(** * Peeling *)

(** What the buffer [b] of a used symbol [s0] holds: no other counted symbol. *)
Lemma reducing_buffer d s0 P flip b :
  struct_ok d s0 P flip → intermediate_symbol_state d !! s0 = Some (Used b) →
  ∃ bb, buffer_state d !! b = Some bb ∧ used bb = true ∧ active_used_weight bb = 1 ∧ b ∉ P ∧
    s0 ∈ intermediate_symbol_ids bb ∧
    ∀ x, x ∈ intermediate_symbol_ids bb → noninact (intermediate_symbol_state d) x = true → x = s0.
Proof.
  intros Hst Hs0. destruct (st_used_sym _ _ _ _ Hst s0 b Hs0) as (bb & Hb & Hub). exists bb.
  destruct (st_used _ _ _ _ Hst b bb Hb Hub) as [Hw _].
  assert (b ∉ P) as HbP by (intros HbP; by destruct (st_pending _ _ _ _ Hst b HbP) as [_ []]).
  assert (∀ s, counted (intermediate_symbol_state d) s0 P flip b s = noninact (intermediate_symbol_state d) s) as Hcount.
  { intros s. unfold counted. rewrite bool_decide_false by tauto. by rewrite andb_false_r, xorb_false_r. }
  assert (noninact (intermediate_symbol_state d) s0 = true) as Hn by (unfold noninact; by rewrite Hs0).
  assert (s0 ∈ intermediate_symbol_ids bb) as Hin.
  { apply (st_match _ _ _ _ Hst b s0 bb Hb); [rewrite <-(st_length _ _ _ _ Hst); by eapply lookup_lt_Some|].
    left. exists (Used b). split; [done|left]. }
  destruct (used_symbol d s0 P flip Hst b bb Hb Hub) as (s & Hs & Hsin & Honly).
  assert (s0 = s) as <- by (apply Honly; [done|by rewrite Hcount]).
  split_and!; try done. intros x Hx Hnx. apply Honly; [done|by rewrite Hcount].
Qed.

Lemma counted_false syms s0 P b s : counted syms s0 P false b s = noninact syms s.
Proof. unfold counted. by rewrite andb_false_l, xorb_false_r. Qed.

(** A buffer [a] from which [s0] is still to be taken out, while its weight counts
    [s0] *)
Lemma pending_buffer d s0 P flip b a :
  struct_ok d s0 P flip → a ∈ P → intermediate_symbol_state d !! s0 = Some (Used b) →
  counted (intermediate_symbol_state d) s0 P flip a s0 = true →
  ∃ ba, buffer_state d !! a = Some ba ∧ s0 ∈ intermediate_symbol_ids ba ∧ used ba = false ∧ 0 < active_used_weight ba.
Proof.
  intros Hst HaP Hs0 Hc. destruct (st_pending _ _ _ _ Hst a HaP) as [Hal Hne]. destruct (lookup_lt_is_Some_2 _ _ Hal) as [ba Ha].
  assert (s0 ∈ intermediate_symbol_ids ba) as Hsa.
  { apply (st_match _ _ _ _ Hst a s0 ba Ha); [rewrite <-(st_length _ _ _ _ Hst); by eapply lookup_lt_Some|by right]. }
  exists ba. split_and!; [done..| |].
  - destruct (used ba) eqn:Hu; [|done]. destruct (used_symbol d s0 _ _ Hst a ba Ha Hu) as (s & Hs & _ & Hall).
    assert (s0 = s) as <- by (by apply Hall). congruence.
  - rewrite (st_weight _ _ _ _ Hst a ba Ha). by eapply wcount_pos.
Qed.

(** The symbols of the reducing buffer, in the reduced one *)
Lemma peel_symbols d s0 P b a ba bb s :
  struct_ok d s0 P false → intermediate_symbol_state d !! s0 = Some (Used b) →
  buffer_state d !! a = Some ba → buffer_state d !! b = Some bb → s0 ∈ intermediate_symbol_ids ba →
  (∀ x, x ∈ intermediate_symbol_ids bb → noninact (intermediate_symbol_state d) x = true → x = s0) →
  s ∈ intermediate_symbol_ids bb →
  ∃ sym, intermediate_symbol_state d !! s = Some sym ∧
    match sym with
    | Inactivated l => StronglySorted lt l ∧ (a ∈ l ↔ s ∈ intermediate_symbol_ids ba)
    | _ => s ∈ intermediate_symbol_ids ba
    end.
Proof.
  intros Hst Hs0 Ha Hb Hsa Honly Hs. destruct (id_sym d s0 _ _ Hst b bb s Hb Hs) as [sym Hsym]. exists sym. split; [done|].
  destruct (decide (s = s0)) as [->|Hne]; [rewrite Hs0 in Hsym; by injection Hsym as <-|].
  specialize (Honly s Hs). unfold noninact in Honly. rewrite Hsym in Honly. destruct sym as [l|l|b']; [naive_solver| |naive_solver].
  split; [by apply (st_sym _ _ _ _ Hst s _ Hsym)|]. rewrite (st_match _ _ _ _ Hst a s ba Ha) by (by eapply id_lt).
  unfold holds. naive_solver.
Qed.

Lemma symdiff_lt L l k r : Forall (λ s, s < L) l → Forall (λ s, s < L) k → symdiff l k r → Forall (λ s, s < L) r.
Proof. rewrite !Forall_forall. intros Hl Hk [_ Hin] x Hx%Hin. naive_solver. Qed.

(** Membership after the symbols of buffer [b] entered or left buffer [a] *)
Lemma symdiff_holds d s0 (P P' : list nat) a ba k ids' syms' :
  (∀ s, s < num_intermediate_symbols (decoder_params d) →
     s ∈ intermediate_symbol_ids ba ↔ holds (intermediate_symbol_state d) s a ∨ (s = s0 ∧ a ∈ P)) →
  symdiff (intermediate_symbol_ids ba) k ids' → sym_toggle a k (intermediate_symbol_state d) syms' →
  (∀ s, s ∈ k → noninact (intermediate_symbol_state d) s = true →
     s = s0 ∧ a ∈ P ∧ ¬ holds (intermediate_symbol_state d) s0 a) →
  (∀ s, s ∈ k → noninact (intermediate_symbol_state d) s = false → s ≠ s0 ∨ a ∉ P) → a ∉ P' → (a ∈ P → s0 ∈ k) →
  ∀ s, s < num_intermediate_symbols (decoder_params d) → s ∈ ids' ↔ holds syms' s a ∨ (s = s0 ∧ a ∈ P').
Proof.
  intros Hm [_ Hin] Ht Hyes Hno HaP' Hk s Hs. rewrite Hin, (sym_toggle_holds a k _ _ s a Ht). specialize (Hm s Hs).
  destruct (decide (s ∈ k)) as [Hsk|Hsk].
  - destruct (noninact (intermediate_symbol_state d) s) eqn:Hn.
    + rewrite decide_False by naive_solver. destruct (Hyes s Hsk Hn) as (-> & ? & ?). tauto.
    + rewrite decide_True by done. destruct (Hno s Hsk Hn); tauto.
  - rewrite decide_False by tauto. destruct (decide (s = s0)) as [->|]; tauto.
Qed.

Lemma peel_reducee_spec n d st s0 P b a extra :
  inv n d st s0 (a :: P) false [] extra → NoDup (a :: P) → intermediate_symbol_state d !! s0 = Some (Used b) →
  ∃ d' st', peel_reducee xor_buffers b (d, st) a = Ret (d', st') ∧ inv n d' st' s0 P false [] extra ∧ frame d d' ∧
    map kind (intermediate_symbol_state d') = map kind (intermediate_symbol_state d) ∧
    intermediate_symbol_state d' !! s0 = Some (Used b) ∧ buffer_state d' !! b = buffer_state d !! b ∧
    same_solutions n (ids_of d) (buffers st) (ids_of d') (buffers st').
Proof.
  intros [Hst Hbk Hdt] Hnd Hs0. apply NoDup_cons in Hnd as [HaP Hnd].
  destruct (reducing_buffer d s0 _ _ b Hst Hs0) as (bb & Hb & Hub & Hwb & HbP & Hsb & Honly).
  assert (a ≠ b) as Hab by (intros ->; apply HbP; left).
  assert (noninact (intermediate_symbol_state d) s0 = true) as Hn0 by (unfold noninact; by rewrite Hs0).
  destruct (pending_buffer d s0 (a :: P) false b a) as (ba & Ha & Hsa & Hua & Hwa); [done|left|done|by rewrite counted_false|].
  destruct (st_ids _ _ _ _ Hst a ba Ha) as [Hsorta Hlta]. destruct (st_ids _ _ _ _ Hst b bb Hb) as [Hsortb Hltb].
  pose proof (strict_NoDup _ Hsorta) as Hnda. pose proof (strict_NoDup _ Hsortb) as Hndb.
  unfold peel_reducee. rewrite bool_decide_true by done. unfold buffer_peel_xor_eq.
  destruct (two_xor_spec d (λ s, bool_decide (s = BufferActive ∨ s = BufferUsable)) (λ s, bool_decide (s = BufferUsed)) a b ba bb)
    as (ids' & syms' & -> & Hd & Ht); try done.
  { apply bool_decide_eq_true. destruct (state_spec ba) as [[? ->]|[(? & ? & ->)|[(? & ? & ->)|[(? & ? & ->)|(? & ? & ->)]]]]; auto; congruence || lia. }
  { apply bool_decide_eq_true. destruct (state_spec bb) as [[? ->]|[(? & ? & ->)|[(? & ? & ->)|[(? & ? & ->)|(? & ? & ->)]]]]; auto; congruence || lia. }
  { intros s. by eapply peel_symbols. }
  cbn [mbind exec_bind].
  pose proof (symdiff_lt _ _ _ _ Hlta Hltb Hd) as Hlt'. pose proof (ids_small _ _ (proj1 Hd) Hlt') as Hlen'.
  pose proof (ok_prime_range _ (st_params _ _ _ _ Hst)) as Hprime.
  pose proof (book_set_ids d [] extra a ba ids' syms' Hbk Ha ltac:(set_solver) Hwa Hua) as Hbk1.
  destruct (active_used_weight ba) as [|w] eqn:Hw; [lia|].
  assert (a < length (buffer_state d)) as Hal by (by eapply lookup_lt_Some).
  destruct (decrement_spec _ [] extra a (set_ids ba ids') w Hbk1) as (d' & -> & Hbk' & Hp' & Hsyms' & Hbufs');
    [by apply list_lookup_insert_eq|set_solver|done|done|simpl; lia|].
  cbn [mbind exec_bind]. simpl in Hp', Hsyms', Hbufs'. rewrite list_insert_insert_eq in Hbufs'.
  assert (length (buffer_state d') = length (buffer_state d)) as Hlenb by (by rewrite Hbufs', length_insert).
  destruct (xor_indices_spec n d' st a b) as (st' & x & y & -> & Hx & Hy & Hlx & Hly & Htemp & Hst' & Hf'); [|lia| |done|].
  { by eapply (data_ok_frame n d d' st st); try apply Hdt. }
  { rewrite Hlenb. by eapply lookup_lt_Some. }
  cbn [mbind exec_bind]. exists d', st'. split; [done|].
  assert (∀ s, s ∈ intermediate_symbol_ids bb → noninact (intermediate_symbol_state d) s = true →
            s = s0 ∧ a ∈ a :: P ∧ ¬ holds (intermediate_symbol_state d) s0 a) as Hyes.
  { intros s Hs Hn. split; [by apply Honly|]. split; [left|]. intros (sym & Hsym & Hin). rewrite Hs0 in Hsym. injection Hsym as <-.
    by apply list_elem_of_singleton in Hin. }
  split_and!.
  - split.
    + eapply (struct_change d d' s0 (a :: P) P false a ba _ (intermediate_symbol_ids bb)); try done.
      * by rewrite Hsyms'.
      * intros c Hc. rewrite elem_of_cons. tauto.
      * apply Hd.
      * rewrite Hsyms'. simpl. eapply (symdiff_holds d s0 (a :: P) P a ba); try done.
        -- intros s. by apply (st_match _ _ _ _ Hst a s ba Ha).
        -- intros s Hs Hn. left. intros ->. congruence.
      * simpl. pose proof (st_weight _ _ _ _ Hst a ba Ha) as Hwt. rewrite Hw in Hwt.
        rewrite (wcount_ext _ (noninact (intermediate_symbol_state d))) in Hwt by (intros; apply counted_false).
        rewrite (wcount_ext _ (noninact (intermediate_symbol_state d))) by (intros; apply counted_false).
        assert (S w = S (wcount (noninact (intermediate_symbol_state d)) ids')) as Heq; [|lia].
        rewrite Hwt. by apply (symdiff_weight _ _ _ Hnda Hd (noninact (intermediate_symbol_state d)) s0).
      * simpl. congruence.
    + done.
    + eapply (data_ok_frame n d d' st st'); try done. by rewrite Hst', length_insert.
  - split; [done|done|]. eapply (redundant_mono d d' a ba); [done..| |done]. by apply active_facts; [rewrite Hw; lia|].
  - rewrite Hsyms'. by eapply kinds_toggle.
  - rewrite Hsyms'. by eapply sym_toggle_kind.
  - by rewrite Hbufs', list_lookup_insert_ne.
  - unfold ids_of at 2. rewrite Hbufs', ids_of_insert, Hst'. simpl.
    by eapply (row_op_solutions n _ _ a b (intermediate_symbol_ids ba) (intermediate_symbol_ids bb) x y); try apply ids_of_lookup.
Qed.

* * * * * * *

INSTRUCTIONS TO FOLLOW ▸
Only those lines of the entries above that run from the line containing "destruct (reducing_buffer d" to the line containing "destruct (pending_buffer d", both included, should be transcribed exactly.

OUTPUT FOR THIS TASK ▸
  destruct (reducing_buffer d s0 _ _ b Hst Hs0) as (bb & Hb & Hub & Hwb & HbP & Hsb & Honly).
  assert (a ≠ b) as Hab by (intros ->; apply HbP; left).
  assert (noninact (intermediate_symbol_state d) s0 = true) as Hn0 by (unfold noninact; by rewrite Hs0).
  destruct (pending_buffer d s0 (a :: P) false b a) as (ba & Ha & Hsa & Hua & Hwa); [done|left|done|by rewrite counted_false|].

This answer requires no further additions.